Start of Block

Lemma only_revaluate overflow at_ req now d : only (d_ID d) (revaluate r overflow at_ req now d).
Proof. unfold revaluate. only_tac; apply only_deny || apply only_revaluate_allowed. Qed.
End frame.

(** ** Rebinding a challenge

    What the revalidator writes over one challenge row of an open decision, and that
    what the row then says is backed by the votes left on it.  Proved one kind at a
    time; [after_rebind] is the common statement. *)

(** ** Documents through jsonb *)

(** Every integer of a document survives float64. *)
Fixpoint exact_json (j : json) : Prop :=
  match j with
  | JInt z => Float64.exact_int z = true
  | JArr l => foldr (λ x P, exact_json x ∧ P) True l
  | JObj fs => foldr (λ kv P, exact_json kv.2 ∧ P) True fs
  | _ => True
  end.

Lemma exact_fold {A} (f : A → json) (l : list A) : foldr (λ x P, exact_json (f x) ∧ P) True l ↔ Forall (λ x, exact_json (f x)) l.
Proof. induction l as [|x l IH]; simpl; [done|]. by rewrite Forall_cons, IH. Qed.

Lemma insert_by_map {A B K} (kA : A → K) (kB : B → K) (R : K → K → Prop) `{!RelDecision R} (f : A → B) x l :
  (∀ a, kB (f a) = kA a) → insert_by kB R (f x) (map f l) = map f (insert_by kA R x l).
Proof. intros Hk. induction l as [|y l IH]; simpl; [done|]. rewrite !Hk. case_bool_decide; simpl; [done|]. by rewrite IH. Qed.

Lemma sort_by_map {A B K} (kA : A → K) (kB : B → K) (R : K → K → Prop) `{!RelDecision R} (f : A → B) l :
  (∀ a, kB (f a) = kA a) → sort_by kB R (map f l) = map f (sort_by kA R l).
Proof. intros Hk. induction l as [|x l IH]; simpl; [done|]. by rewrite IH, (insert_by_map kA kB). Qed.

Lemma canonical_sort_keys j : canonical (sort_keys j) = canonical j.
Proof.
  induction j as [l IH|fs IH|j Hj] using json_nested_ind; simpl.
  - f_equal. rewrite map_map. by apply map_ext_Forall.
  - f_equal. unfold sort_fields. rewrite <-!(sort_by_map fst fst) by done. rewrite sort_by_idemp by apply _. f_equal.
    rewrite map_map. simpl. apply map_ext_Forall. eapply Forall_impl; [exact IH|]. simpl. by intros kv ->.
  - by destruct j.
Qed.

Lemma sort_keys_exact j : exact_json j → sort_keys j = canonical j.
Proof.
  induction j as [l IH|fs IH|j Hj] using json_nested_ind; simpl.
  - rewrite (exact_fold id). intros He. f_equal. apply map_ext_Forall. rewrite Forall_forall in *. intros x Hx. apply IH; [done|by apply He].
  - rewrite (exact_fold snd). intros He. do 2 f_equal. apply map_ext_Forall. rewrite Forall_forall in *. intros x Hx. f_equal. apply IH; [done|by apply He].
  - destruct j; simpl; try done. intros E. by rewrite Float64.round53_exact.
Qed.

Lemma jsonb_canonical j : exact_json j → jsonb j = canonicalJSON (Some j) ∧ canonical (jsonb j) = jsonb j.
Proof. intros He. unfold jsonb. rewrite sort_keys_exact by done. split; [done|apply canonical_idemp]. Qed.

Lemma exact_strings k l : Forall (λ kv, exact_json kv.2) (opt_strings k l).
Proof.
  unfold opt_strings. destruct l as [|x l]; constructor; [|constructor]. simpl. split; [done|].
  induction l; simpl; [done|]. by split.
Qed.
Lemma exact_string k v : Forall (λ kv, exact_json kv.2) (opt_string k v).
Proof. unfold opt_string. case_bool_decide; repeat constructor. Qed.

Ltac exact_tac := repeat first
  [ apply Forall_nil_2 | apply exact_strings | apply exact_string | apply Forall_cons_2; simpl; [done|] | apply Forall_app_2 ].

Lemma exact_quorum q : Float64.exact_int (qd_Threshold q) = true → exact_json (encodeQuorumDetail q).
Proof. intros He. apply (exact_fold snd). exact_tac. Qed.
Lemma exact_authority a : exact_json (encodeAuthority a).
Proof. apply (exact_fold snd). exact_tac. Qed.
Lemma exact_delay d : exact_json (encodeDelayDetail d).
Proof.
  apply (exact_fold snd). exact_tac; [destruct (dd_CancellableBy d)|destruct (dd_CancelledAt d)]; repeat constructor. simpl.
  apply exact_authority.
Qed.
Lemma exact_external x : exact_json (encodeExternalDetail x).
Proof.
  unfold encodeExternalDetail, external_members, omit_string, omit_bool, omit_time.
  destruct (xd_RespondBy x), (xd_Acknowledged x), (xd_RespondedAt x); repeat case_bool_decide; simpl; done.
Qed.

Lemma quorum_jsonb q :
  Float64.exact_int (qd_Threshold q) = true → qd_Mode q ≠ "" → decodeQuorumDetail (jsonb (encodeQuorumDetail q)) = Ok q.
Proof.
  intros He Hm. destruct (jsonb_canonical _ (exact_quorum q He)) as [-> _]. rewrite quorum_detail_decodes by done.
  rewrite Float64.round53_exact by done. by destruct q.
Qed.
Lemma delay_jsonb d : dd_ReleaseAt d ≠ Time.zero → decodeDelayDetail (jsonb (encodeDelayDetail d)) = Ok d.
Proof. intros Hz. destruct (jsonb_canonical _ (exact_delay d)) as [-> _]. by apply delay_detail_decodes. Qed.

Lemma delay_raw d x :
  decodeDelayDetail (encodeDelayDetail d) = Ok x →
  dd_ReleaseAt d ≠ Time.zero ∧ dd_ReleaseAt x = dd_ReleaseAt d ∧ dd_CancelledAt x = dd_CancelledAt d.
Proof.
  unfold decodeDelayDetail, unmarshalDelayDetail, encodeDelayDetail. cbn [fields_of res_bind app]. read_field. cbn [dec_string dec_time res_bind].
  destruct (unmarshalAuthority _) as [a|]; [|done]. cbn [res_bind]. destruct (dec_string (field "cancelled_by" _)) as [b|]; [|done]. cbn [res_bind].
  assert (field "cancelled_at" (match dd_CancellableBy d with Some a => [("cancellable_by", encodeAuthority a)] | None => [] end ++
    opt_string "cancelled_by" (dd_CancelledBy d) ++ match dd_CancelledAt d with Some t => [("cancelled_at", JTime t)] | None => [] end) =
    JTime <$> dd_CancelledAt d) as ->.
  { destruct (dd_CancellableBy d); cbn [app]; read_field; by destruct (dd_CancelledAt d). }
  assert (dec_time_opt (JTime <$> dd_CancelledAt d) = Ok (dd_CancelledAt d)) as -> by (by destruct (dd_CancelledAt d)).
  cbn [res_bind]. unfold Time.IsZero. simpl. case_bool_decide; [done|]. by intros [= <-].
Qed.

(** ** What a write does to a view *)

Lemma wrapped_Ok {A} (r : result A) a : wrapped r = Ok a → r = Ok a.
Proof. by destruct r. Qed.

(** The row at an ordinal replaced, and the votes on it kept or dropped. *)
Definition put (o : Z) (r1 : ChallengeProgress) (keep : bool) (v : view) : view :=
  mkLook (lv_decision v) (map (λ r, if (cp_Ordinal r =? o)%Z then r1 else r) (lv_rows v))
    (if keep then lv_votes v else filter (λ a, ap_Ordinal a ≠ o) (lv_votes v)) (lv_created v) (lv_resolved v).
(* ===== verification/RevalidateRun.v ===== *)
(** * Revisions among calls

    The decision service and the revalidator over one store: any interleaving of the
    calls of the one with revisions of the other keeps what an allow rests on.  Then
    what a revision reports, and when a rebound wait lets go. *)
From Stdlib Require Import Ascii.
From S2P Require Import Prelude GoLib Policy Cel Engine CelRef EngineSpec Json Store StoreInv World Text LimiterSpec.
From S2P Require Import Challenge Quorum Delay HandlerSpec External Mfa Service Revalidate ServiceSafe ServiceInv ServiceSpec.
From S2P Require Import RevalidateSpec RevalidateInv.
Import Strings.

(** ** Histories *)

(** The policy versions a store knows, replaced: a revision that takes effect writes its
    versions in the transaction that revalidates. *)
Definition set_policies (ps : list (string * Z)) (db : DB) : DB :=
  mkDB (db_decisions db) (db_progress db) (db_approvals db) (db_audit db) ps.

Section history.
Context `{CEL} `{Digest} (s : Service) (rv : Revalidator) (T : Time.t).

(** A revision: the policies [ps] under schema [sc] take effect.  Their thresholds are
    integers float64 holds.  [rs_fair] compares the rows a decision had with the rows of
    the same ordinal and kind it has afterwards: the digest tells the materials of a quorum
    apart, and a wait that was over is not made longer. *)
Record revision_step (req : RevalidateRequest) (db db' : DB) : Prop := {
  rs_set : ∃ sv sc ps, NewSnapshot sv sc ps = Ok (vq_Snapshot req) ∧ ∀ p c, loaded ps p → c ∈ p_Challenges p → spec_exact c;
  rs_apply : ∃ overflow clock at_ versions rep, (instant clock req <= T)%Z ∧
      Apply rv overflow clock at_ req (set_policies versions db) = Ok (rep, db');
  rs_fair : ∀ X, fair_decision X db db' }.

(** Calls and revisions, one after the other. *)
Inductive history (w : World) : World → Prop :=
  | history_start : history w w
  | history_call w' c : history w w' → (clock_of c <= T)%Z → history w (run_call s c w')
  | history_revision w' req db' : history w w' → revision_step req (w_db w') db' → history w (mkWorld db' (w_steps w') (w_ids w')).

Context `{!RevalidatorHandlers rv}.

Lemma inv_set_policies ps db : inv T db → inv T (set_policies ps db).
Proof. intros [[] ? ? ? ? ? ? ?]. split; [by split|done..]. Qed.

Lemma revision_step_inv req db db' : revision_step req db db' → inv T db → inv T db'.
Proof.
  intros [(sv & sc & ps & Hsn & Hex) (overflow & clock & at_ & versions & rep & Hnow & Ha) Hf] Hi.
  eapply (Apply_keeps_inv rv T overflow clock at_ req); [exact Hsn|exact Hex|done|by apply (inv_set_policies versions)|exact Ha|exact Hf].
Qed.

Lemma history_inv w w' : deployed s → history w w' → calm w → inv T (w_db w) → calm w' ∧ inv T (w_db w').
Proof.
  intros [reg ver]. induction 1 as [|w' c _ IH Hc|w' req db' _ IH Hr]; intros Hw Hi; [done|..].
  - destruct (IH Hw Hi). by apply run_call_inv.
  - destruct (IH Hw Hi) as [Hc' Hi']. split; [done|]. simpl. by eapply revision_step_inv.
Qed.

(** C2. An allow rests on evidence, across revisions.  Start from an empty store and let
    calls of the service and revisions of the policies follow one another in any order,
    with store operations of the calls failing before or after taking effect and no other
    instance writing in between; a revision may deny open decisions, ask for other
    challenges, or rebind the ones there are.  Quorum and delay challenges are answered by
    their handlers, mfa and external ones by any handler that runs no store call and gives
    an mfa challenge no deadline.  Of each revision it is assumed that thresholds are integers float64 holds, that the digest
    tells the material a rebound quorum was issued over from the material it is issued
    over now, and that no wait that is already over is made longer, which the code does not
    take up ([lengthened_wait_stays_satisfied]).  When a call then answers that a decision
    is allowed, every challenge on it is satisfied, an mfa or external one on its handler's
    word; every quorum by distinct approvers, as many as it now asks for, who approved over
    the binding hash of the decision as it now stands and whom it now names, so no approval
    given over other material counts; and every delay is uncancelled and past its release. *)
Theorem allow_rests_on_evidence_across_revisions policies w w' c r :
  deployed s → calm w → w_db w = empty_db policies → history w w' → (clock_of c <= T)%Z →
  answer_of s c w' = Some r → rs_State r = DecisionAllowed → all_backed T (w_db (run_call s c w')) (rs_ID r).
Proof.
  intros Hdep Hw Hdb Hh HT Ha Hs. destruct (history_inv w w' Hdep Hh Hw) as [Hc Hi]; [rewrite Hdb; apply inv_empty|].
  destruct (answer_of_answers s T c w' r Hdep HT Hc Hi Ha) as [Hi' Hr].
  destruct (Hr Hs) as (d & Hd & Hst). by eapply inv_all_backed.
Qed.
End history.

End of Block

> PROBLEM STATEMENT:
Using the data above, extract exactly the lines from the one that holds "apply (exact_fold snd). exact_tac;" to the one that holds "JTime <$> dd_CancelledAt d) as ->.", both ends included, and no others.

> OUTPUT FOR THIS TASK:
  apply (exact_fold snd). exact_tac; [destruct (dd_CancellableBy d)|destruct (dd_CancelledAt d)]; repeat constructor. simpl.
  apply exact_authority.
Qed.
Lemma exact_external x : exact_json (encodeExternalDetail x).
Proof.
  unfold encodeExternalDetail, external_members, omit_string, omit_bool, omit_time.
  destruct (xd_RespondBy x), (xd_Acknowledged x), (xd_RespondedAt x); repeat case_bool_decide; simpl; done.
Qed.

Lemma quorum_jsonb q :
  Float64.exact_int (qd_Threshold q) = true → qd_Mode q ≠ "" → decodeQuorumDetail (jsonb (encodeQuorumDetail q)) = Ok q.
Proof.
  intros He Hm. destruct (jsonb_canonical _ (exact_quorum q He)) as [-> _]. rewrite quorum_detail_decodes by done.
  rewrite Float64.round53_exact by done. by destruct q.
Qed.
Lemma delay_jsonb d : dd_ReleaseAt d ≠ Time.zero → decodeDelayDetail (jsonb (encodeDelayDetail d)) = Ok d.
Proof. intros Hz. destruct (jsonb_canonical _ (exact_delay d)) as [-> _]. by apply delay_detail_decodes. Qed.

Lemma delay_raw d x :
  decodeDelayDetail (encodeDelayDetail d) = Ok x →
  dd_ReleaseAt d ≠ Time.zero ∧ dd_ReleaseAt x = dd_ReleaseAt d ∧ dd_CancelledAt x = dd_CancelledAt d.
Proof.
  unfold decodeDelayDetail, unmarshalDelayDetail, encodeDelayDetail. cbn [fields_of res_bind app]. read_field. cbn [dec_string dec_time res_bind].
  destruct (unmarshalAuthority _) as [a|]; [|done]. cbn [res_bind]. destruct (dec_string (field "cancelled_by" _)) as [b|]; [|done]. cbn [res_bind].
  assert (field "cancelled_at" (match dd_CancellableBy d with Some a => [("cancellable_by", encodeAuthority a)] | None => [] end ++
    opt_string "cancelled_by" (dd_CancelledBy d) ++ match dd_CancelledAt d with Some t => [("cancelled_at", JTime t)] | None => [] end) =
    JTime <$> dd_CancelledAt d) as ->.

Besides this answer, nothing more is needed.